[[ SOURCE DATA open ]]

(** An unprotected IP address delete is the remote get and delete. *)
Lemma ipaddress_delete_proceeds {R} (netbox : Netbox R) (w : World R)
      (self : NetboxIPAddress) :
  ip_unprotected w self ->
  NetboxIPAddress.delete netbox self w
  = (ipaddr ← remote_get netbox ipam_ip_addresses (ip_remote_id self);
     record_delete netbox ipaddr;;
     mret (RetModel self)) w.
Proof.
  intros Hun. unfold NetboxIPAddress.delete.
  destruct Hun as [-> | (d & dev & Hname & Hdev & Hprim)]; [reflexivity | ].
  destruct (truthy_str (ip_device_name self)); [ | reflexivity].
  unfold mbind at 1. unfold M_bind at 1. cbv beta. rewrite Hname. cbn [dsync_get].
  rewrite Hdev.
  unfold mbind at 1. unfold M_bind at 1. unfold lift at 1. cbn [getattr].
  rewrite bool_decide_eq_false_2 by exact Hprim. reflexivity.
Qed.

(** X20. Deleting an IP address that is not protected (it has no device
    name, or its device has another primary IP or none), whose remote
    record is found and whose remote delete returns, returns the entity
    after exactly two remote calls, the get by remote id and the delete;
    without a device name the store is not consulted. *)
Theorem ipaddress_delete_unprotected :
  forall R (netbox : Netbox R) (w : World R) (self : NetboxIPAddress) (rec : NbRecord)
         (r1 r2 : R) (b : bool),
    ip_unprotected w self ->
    nb_get netbox ipam_ip_addresses (ip_remote_id self) (remote w) = (Ok (Some rec), r1) ->
    nb_delete netbox rec r1 = (Ok b, r2) ->
    exists w',
      NetboxIPAddress.delete netbox self w = (Ok (RetModel self), w')
      /\ remote w' = r2
      /\ dsync w' = dsync w
      /\ trace w'
         = (trace w ++ [RemoteGet ipam_ip_addresses (ip_remote_id self);
                        RemoteDelete rec])%list.
Proof.
  intros R netbox w self rec r1 r2 b Hun Hget Hdel.
  rewrite (ipaddress_delete_proceeds netbox w self Hun). run.
  rewrite Hget. cbn. rewrite Hdel. cbn.
  eexists. split; [reflexivity | ]. cbn. rewrite <- app_assoc. repeat split.
Qed.

Lemma ipaddress_delete_unprotected_witness :
  exists w',
    NetboxIPAddress.delete Sample.accepting SampleMore.loose_ip SampleMore.world_orphan
    = (Ok (RetModel SampleMore.loose_ip), w')
    /\ remote w' = 100
    /\ dsync w' = dsync SampleMore.world_orphan
    /\ trace w' = ([] ++ [RemoteGet ipam_ip_addresses (Some 32);
                          RemoteDelete (mkRecord ipam_ip_addresses 32)])%list.
Proof.
  apply (ipaddress_delete_unprotected Z Sample.accepting SampleMore.world_orphan
           SampleMore.loose_ip (mkRecord ipam_ip_addresses 32) 100 100 true).
  - left. reflexivity.
  - reflexivity.
  - reflexivity.
Defined.
Lemma keeps_for_acc {A} (n : nat) (body : Z -> A -> M A) :
  (forall t a, keeps f (body t a)) -> forall t a, keeps f (for_acc n t a body).
Proof.
  intros Hb. induction n as [|n IH]; intros t a; simpl.
  - apply keeps_ret.
  - apply keeps_bind; [apply Hb|intros a'; apply IH].
Qed.

Lemma keeps_for_up (n : nat) (body : Z -> M unit) :
  (forall t, keeps f (body t)) -> forall t, keeps f (for_up n t body).
Proof.
  intros Hb. induction n as [|n IH]; intros t; simpl.
  - apply keeps_ret.
  - apply keeps_bind; [apply Hb|intros _; apply IH].
Qed.

Lemma keeps_for_down (n : nat) (body : Z -> M unit) :
  (forall t, keeps f (body t)) -> forall t, keeps f (for_down n t body).
Proof.
  intros Hb. induction n as [|n IH]; intros t; simpl.
  - apply keeps_ret.
  - apply keeps_bind; [apply Hb|intros _; apply IH].
Qed.

End Keeps.

(** [arc], [line] and the callbacks for straight segments keep every
    component that is not the one they assign. *)
Lemma keeps_line {B} (f : state -> B) (p : P) :
  (forall o s, f (set_out o s) = f s) -> keeps f (line p).
Proof. intros H. apply keeps_modify. intros s. apply H. Qed.

Lemma keeps_arc {B} (f : state -> B) (L : libm) (fuel : nat) (p1 p2 d : P) :
  (forall o s, f (set_out o s) = f s) -> keeps f (arc L fuel p1 p2 d).
Proof.
  intros H. unfold arc.
  destruct (abs _ <? Num.tiny)%float.
  - apply keeps_modify. intros s. apply H.
  - apply keeps_bind; [apply keeps_budget|intros en].
    apply keeps_modify. intros s. apply H.
Qed.
Definition ret {S A} (a : A) : M S A := fun s => (s, inl a).

Definition bind {S A B} (m : M S A) (k : A -> M S B) : M S B :=
  fun s => match m s with
           | (s', inl a) => k a s'
           | (s', inr e) => (s', inr e)
           end.

Definition raise {S A} (e : py_exn) : M S A := fun s => (s, inr e).

(** A call to an external capability that returns a value or raises. *)
Definition lift {S A} (r : A + py_exn) : M S A := fun s => (s, r).

Definition get {S} : M S S := fun s => (s, inl s).

Definition modify {S} (f : S -> S) : M S unit := fun s => (f s, inl tt).

(** [try: m except Exception as e: h e] *)
Definition try_except {S A} (m : M S A) (h : py_exn -> M S A) : M S A :=
  fun s => match m s with
           | (s', inr e) => h e s'
           | r => r
           end.

(** A [for] loop whose body may raise. *)
Fixpoint for_each {S A} (body : A -> M S unit) (l : list A) : M S unit :=
  match l with
  | [] => ret tt
  | x :: l' => bind (body x) (fun _ => for_each body l')
  end.

Notation "'let*' x ':=' m 'in' k" := (bind m (fun x => k))
  (at level 200, x pattern, m at level 100, k at level 200).

End Py.

(** ** The ingestion pipeline: [main] (ingestion.py, lines 144-243) *)
Module Ingestion.
Import PyStr Py Segmenter.

(** A row of [csv.DictReader]: column name to value ([None] for a
    missing trailing field). *)
Definition csv_row := list (string * option string).
(** * mgc: permutation tests of independence

    A shallow embedding of the permutation-test engine of the [mgc]
    package ([independence/base.py], [ksample/base.py]), of the HHG
    statistic ([independence/hhg.py]) and of the kernel test
    ([independence/hsic.py]), together with the properties the design
    document states about them.

    Conventions of the embedding.
    - A float is an exact rational ([Q]); statements about statistics
      and p-values use the rational equality [==].  NaN does not exist
      in validated data and is only present in raw, unvalidated input.
    - A machine integer of the [@njit] kernel is an unbounded [Z]: the
      cell counts are at most the sample size [n], and the products
      formed from them stay within 64 bits for [n] up to 10000.
    - A 2-D numpy array is the list of its rows; the statistic is read
      on arrays of one shape, where no index is out of range.
    - numpy's process-wide random generator is an explicit state that
      every draw consumes and returns. *)

From Stdlib Require Import String List ZArith QArith Qabs Lia Bool Permutation.
Import ListNotations.

Local Open Scope Z_scope.

(** ** numpy arrays *)

Module np.

(** A validated 2-D float array, row after row. *)
Definition ndarray := list (list Q).

(** [a.shape[0]] *)
Definition shape0 (a : ndarray) : nat := length a.

(** [a[i, :]] *)
Definition row (a : ndarray) (i : nat) : list Q := nth i a [].

(** [a[i, j]] *)
Definition item (a : ndarray) (i j : nat) : Q := nth j (row a i) 0%Q.

(** [r <= v] for a row [r] and a scalar [v]: the boolean array, its
    entries written 1 and 0 as numpy's arithmetic on booleans reads
    them. *)
Definition le_scalar (r : list Q) (v : Q) : list Z :=
  map (fun d => if Qle_bool d v then 1 else 0) r.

[[ SOURCE DATA closed ]]

■ EXERCISE GOAL: Your answer must be every line from the entries that contains the string "kernel", copied as it stands.

■ REPLY:
    statistic ([independence/hhg.py]) and of the kernel test
    - A machine integer of the [@njit] kernel is an unbounded [Z]: the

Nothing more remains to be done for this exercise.